PwC (2023) observes that more than half of industrial organizations acknowledge their data infrastructure is not future-ready, yet the urgency to change remains moderate.
This is understandable. Change introduces uncertainty. Digital restructuring requires effort. As long as the current setup meets minimum requirements, transformation can be postponed.
But there is a difference between surviving audits and building resilience. Systems that “still work” today may not support performance expectations tomorrow.
Digital maturity does not weaken partnerships. It clarifies them.
9. Aging Workforce and Cultural Conservatism
Asset-intensive industries are built on experience. Many integrity professionals have decades of knowledge. They have seen failure mechanisms, turnaround cycles and regulatory shifts.
At the same time, established routines shape how work is done. When processes have worked for years, changing them can feel unnecessary or even risky. Digital tools may be perceived as complexity rather than support.
Cultural inertia is rarely discussed openly. Yet it influences adoption speed more than technology itself.
10. Waiting for AI to solve it
Artificial intelligence is frequently mentioned as the future of asset integrity. Predictive models, automated diagnostics and anomaly detection attract attention. And rightly so.
However, AI depends on structured, reliable data. When inspection information remains inconsistent, incomplete or scattered, advanced analytics cannot deliver trustworthy results.
Artificial intelligence can amplify performance. But it cannot compensate for fragmented foundations. It builds on structure; it does not replace it.
Gartner repeatedly highlights poor data quality as one of the primary reasons AI initiatives fail. Without a coherent digital backbone, AI becomes an experiment rather than an enabler.
The core issue
Asset owners are not avoiding digital transformation because technology is unavailable. They are navigating structural complexity, unclear governance, unmodeled economics and deeply rooted operational habits.
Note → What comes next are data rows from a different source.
(* ===== verification/Handler.v ===== *)
(** * Routing and the four HTTP handlers

    - [handleGet], [handlePost], [handlePut], [handleDelete]
      (WebService.go lines 263-308): compose the statement and run it;
    - [parseRequest] (lines 197-232): open the connection, defer its
      [Close], dispatch on the method; the arguments [path[2]] are
      evaluated before the call, and may panic;
    - [Execute] (lines 172-186): split the path, check it, dispatch,
      send; a deferred [recover] sends the response of a panicking
      request;
    - [handleAllRoutes] (lines 49-52): a fresh handler per request. *)

From S2P Require Import Prelude GoStrings GoJson HttpWriter SqlDb WebHandler Tables Compose Executor.

Local Open Scope Z_scope.
Local Open Scope go_scope.

(** What the handler reads of an [*http.Request]. *)
Record http_request := {
  Method : string;
  URL_Path : string;
  Body : request_body
}.

Section Handlers.
Context {W : Type} `{!ResponseWriter W} `{!SqlDb} `{!MapIter}.

Local Abbreviation M := (GoM (ReqState W)).

(** lines 263-267 *)
Definition handleGet (table id : string) : M unit :=
  let! idColumn := lookUpTableIdColumn table in
  let compostedQuery := "select * from " +:+ table +:+ " where " +:+ idColumn +:+ "=" +:+ id +:+ ";" in
  executeQuery compostedQuery table.

(** lines 269-286 *)
Definition handlePost (body : request_body) (table : string) : M unit :=
  let! t := decodeJson body in
  let! compostedQuery :=
    if decide (RequestType t = "create") then
      let '(columns, values) := generateQueryItems (Create t) in
      go_ret ("insert into " +:+ table +:+ "(" +:+ columns +:+ ") values (" +:+ values +:+ ");")
    else if decide (RequestType t = "query") then
      let comparisons := generateComparisons (Query t) in
      go_ret ("select * from " +:+ table +:+ " where " +:+ comparisons +:+ ";")
    else fireErrResponse 400 ("Unsupported request type: " +:+ RequestType t) in
  executeQuery compostedQuery table.

(** lines 288-302 *)
Definition handlePut (body : request_body) (table id : string) : M unit :=
  let! idColumn := lookUpTableIdColumn table in
  let! t := decodeJson body in
  (if decide (RequestType t <> "update") then
     fireErrResponse 400 ("Unsupported request type: " +:+ RequestType t)
   else go_ret tt) ;;;
  let valuePairs := generateValuePairs (Update t) in
  let compostedQuery :=
    "update " +:+ table +:+ " set " +:+ valuePairs +:+ " where " +:+ idColumn +:+ "=" +:+ id +:+ ";" in
  executeQuery compostedQuery table.

(** lines 304-308 *)
Definition handleDelete (table id : string) : M unit :=
  let! idColumn := lookUpTableIdColumn table in
  let compostedQuery := "delete from " +:+ table +:+ " where " +:+ idColumn +:+ "='" +:+ id +:+ "';" in
  executeQuery compostedQuery table.

(** lines 211-231: the switch on the method. *)
Definition dispatch (path : list string) (request : http_request) (dbTable : string) : M unit :=
  if decide (Method request = "GET") then
    mandatoryPathLength path 2 ;;;
    let! id := go_index path 2 in
    handleGet dbTable id
  else if decide (Method request = "POST") then
    handlePost (Body request) dbTable
  else if decide (Method request = "PUT") then
    let! id := go_index path 2 in
    handlePut (Body request) dbTable id
  else if decide (Method request = "DELETE") then
    let! id := go_index path 2 in
    handleDelete dbTable id
  else fireErrResponse 400 ("Unsupported HTTP method: " +:+ Method request).

(** lines 197-232 *)
Definition parseRequest (path : list string) (request : http_request) : M unit :=
  let! dbTable := go_index path 1 in
  let! '(con, err) := sql_Open in
  go_defer (db_Close con)
    ((if err is Some _ then fireErrResponse 500 "Failed to open DB connection" else go_ret tt) ;;;
     dispatch path request dbTable).

(** lines 180-184: the work of [Execute] before its final
    [sendResponse]. *)
Definition processRequest (request : http_request) : M unit :=
  let path := Split "/" (URL_Path request) in
  mandatoryPathLength path 1 ;;;
  parseRequest path request.

(** lines 172-186 *)
Definition Execute (request : http_request) : M unit :=
  go_recover (processRequest request ;;; sendResponse) sendResponse.

(** The state of a fresh [WebHandler{writer: writer}]. *)
Definition initial_state (w : W) : ReqState W :=
  {| handler := {| body := GoNil; code := 0; writer := w |}; db_trace := [] |}.

(** lines 49-52 *)
Definition handleAllRoutes (w : W) (request : http_request) : ReqState W * outcome unit :=
  Execute request (initial_state w).
End Handlers.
The digital shift in asset integrity is not a simple software upgrade. It is a redesign of how inspection contributes to asset performance and long-term value creation.
What changes when the digital shift is made
When inspection data is standardized and governed centrally, audit preparation becomes faster and less stressful. Administrative workload declines because information no longer needs to be reconciled repeatedly. Return-to-service timelines improve as validation and decision processes accelerate. Exposure to emergency repairs decreases because trends are visible earlier. Travel and on-site overnight stays can be reduced through remote expert access. Lifecycle insight becomes actionable rather than theoretical.
Inspection moves beyond documentation. It becomes intelligence that supports performance.
When inspection becomes digitally standardized and vendor-neutral
30-50 % reduction in audit preparation time
15-30 % decrease in administrative workload
20-40 % faster return-to-service
Significant decline in emergency repair exposure
10-25 % reduction in expert travel costs
Actionable lifecycle intelligence
Who will lead the digital shift: you?
The digital shift is not about adopting another tool. It is about building a vendor-neutral digital integrity backbone that brings structure, transparency and long-term control to inspection data. The question is not whether the shift will happen. The real question is who will lead it and who will continue managing integrity in fragments.